> [WHAT IS EXPECTED] Wherever "From" occurs in the entries, copy the line that holds it.

> [WORKING DATA]
(* ===== verification/ChildrenSafety.v ===== *)
(** * What reconciling the children does to the cluster

    The loop over the selected clusters and the stale cleanup after it, for
    every API server that answers within the contract: which writes are sent,
    what a ready cluster has shown, and when nothing is deleted. *)

From S2P Require Import Prelude GoStd ApiTypes Interfaces Reference Effects Samples Store.
From S2P Require Import Metadata Rbac ControllerAccess Conditions Children Placement Rollout.
From S2P Require Import Cleanup ReconcileChildren RolloutPlan.
From Stdlib Require Import ZArith Lia.

(** The work of that key was created or patched. *)
Definition ensuredWork (tr : trace) (k : NamespacedName) : Prop :=
  ∃ e, e ∈ tr ∧ match ev_call e with
                | CCreateWork o | CPatchWork _ o => ObjectKey (mwMeta o) = k
                | _ => False
                end.

(** No delete was sent. *)
Definition no_deletes (tr : trace) : Prop := work_deletes tr = [] ∧ msa_deletes tr = [].

Lemma ensuredWork_cons c r tr k :
  ensuredWork (Ev c r :: tr) k ↔
  (match c with CCreateWork o | CPatchWork _ o => ObjectKey (mwMeta o) = k | _ => False end)
  ∨ ensuredWork tr k.
Proof.
  unfold ensuredWork. split.
  - intros (e & [->|He]%elem_of_cons & Hk); [by left|right; by exists e].
  - intros [Hk|(e & He & Hk)]; [exists (Ev c r); split; [left|done]|].
    exists e. split; [by right|done].
Qed.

> [SOLUTION FOR THIS EXERCISE]
From S2P Require Import Prelude GoStd ApiTypes Interfaces Reference Effects Samples Store.
From S2P Require Import Metadata Rbac ControllerAccess Conditions Children Placement Rollout.
From S2P Require Import Cleanup ReconcileChildren RolloutPlan.
From Stdlib Require Import ZArith Lia.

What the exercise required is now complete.